Your attorney will review all relevant medical records, including
- Your work history
- Medical treatment records from before and after your diagnosis (including information about how much you used the product)
- Internal documents from Dow Chemical (or other companies involved in the manufacture or distribution of paraquat)
- Testimony from experts who may have encountered similar exposures in their work with chemicals during manufacturing processes or agriculture
Your attorney may also gather information about whether paraquat has got banned in other countries due to safety concerns or if this is an issue that frequently comes up when dealing with similar chemical compounds.
Precautions to Avoid Parkinson’s Due to Paraquat
There are numerous ways to avoid exposure to paraquat, but the most important is to follow the instructions on the packaging label. If you plan to use a product containing paraquat, you should take certain precautions.
Although some studies suggest that exposure to paraquat is a potential cause of Parkinson’s disease, you can take precautions to avoid exposure to this herbicide.
You can choose to wear protective clothing and gear. It includes long-sleeved shirts, pants, gloves, rubber boots, and goggles. If you are using a face mask, make sure it is an air-purifying respirator that has the National Institute for Occupational Safety and Health (NIOSH) approval.
Before eating, drinking, or smoking, you can wash your hands, face, and other exposed body parts. Rewash your hands when you finish applying paraquat. This approach will help eradicate any chance of contamination.
You can avoid inhaling paraquat dust by wearing a NIOSH-approved respirator instead of just covering your nose and mouth with a cloth.
You should determine whether you have Parkinson’s disease, paraquat exposure, or are eligible to file a claim. There is no time limit on filing for compensation. However, the longer you wait to file a claim, the more difficult it may be to prove that your Parkinson’s diagnosis and paraquat exposure are linked.
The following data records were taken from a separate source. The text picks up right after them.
Lemma backward_loop (L : AvgPool.t F) X dout mX CX H0 Wd m C nH nW :
  cache L = Some X →
  shape X = [mX; CX; H0; Wd] → shape dout = [m; C; nH; nW] →
  m ≤ mX → C ≤ CX →
  (∀ h, h < nH → h * s L + f L ≤ H0) → (∀ w, w < nW → w * s L + f L ≤ Wd) →
  ∃ dX, backward L dout = Some dX ∧ shape dX = shape X
    ∧ ∀ i c y x, item dX [i; c; y; x]
        = foldl sadd (item X [i; c; y; x])
            (omap (share (f L) (s L) dout nH nW i c y x) (indices [m; C; nH; nW])).
Proof.
  intros Hcache HX Hdout Hm HC HfH HfW. unfold backward.
  rewrite Hcache, Hdout. simpl.
  change (for_range m _ X) with
    (for_range m (λ i, for_range C (λ c, for_range nH (λ h, for_range nW (λ w,
       (λ t, match t with
             | [i; c; h; w] => step_back L dout nH nW i c h w
             | _ => λ _, None
             end) [i; c; h; w])))) X).
  rewrite for_range4.
  rewrite (for_each_ext _ _
    (λ t A, r ← Some (back_rhs L dout nH nW t); iadd A (back_specs L t) r)).
  2:{ intros t A Ht. apply elem_of_indices in Ht.
      pose proof Ht as Ht'.
      apply in_bounds_inv4 in Ht as (i & c & h & w & -> & _).
      unfold step_back. rewrite get_Some by (by rewrite Hdout). done. }
  destruct (iadd_loop (indices [m; C; nH; nW]) (back_specs L)
              (λ t, Some (back_rhs L dout nH nW t)) (back_rhs L dout nH nW) X)
    as (dX & -> & Hsh & Hitem).
  { intros t Ht. split; [done|]. apply elem_of_indices in Ht.
    apply in_bounds_inv4 in Ht as (i & c & h & w & -> & Hi & Hc & Hh & Hw).
    exists [f L; f L]. split; [|apply broadcastable_same].
    rewrite HX. simpl.
    rewrite (proj2 (Nat.ltb_lt i mX)), (proj2 (Nat.ltb_lt c CX)) by lia.
    specialize (HfH h Hh). specialize (HfW w Hw).
    rewrite !Nat.min_l by lia. simpl. do 3 f_equal; [|f_equal]; lia. }
  exists dX. split; [done|]. split; [done|].
  intros i c y x. rewrite Hitem. f_equal.
  apply (omap_ext _ _ (indices [m; C; nH; nW])).
  intros t Ht. apply elem_of_indices in Ht.
  apply in_bounds_inv4 in Ht as (i' & c' & h & w & -> & Hi & Hc & Hh & Hw).
  unfold contribution, share. rewrite HX. simpl.
  specialize (HfH h Hh). specialize (HfW w Hw).
  rewrite !Nat.min_l by lia.
  rewrite (Nat.eqb_sym i' i), (Nat.eqb_sym c' c).
  destruct (i =? i'); simpl; [|done].
  destruct (c =? c'); simpl; [|done].
  destruct (h * s L <=? y); simpl; [|done].
  destruct (y <? h * s L + f L); simpl; [|done].
  destruct (w * s L <=? x); simpl; [|done].
  by destruct (x <? w * s L + f L).
Qed.

End avgpool_backward.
The faster you file a claim, the sooner you can take advantage of programs designed specifically for individuals with Parkinson’s. These resources will help improve your quality of life and reduce the stress that often comes with this condition.
Contact a law firm of repute today if you have any questions about filing for compensation due to paraquat poisoning and developing Parkinson’s disease after exposure. They will answer all your questions regarding compensation after being exposed to Paraquat.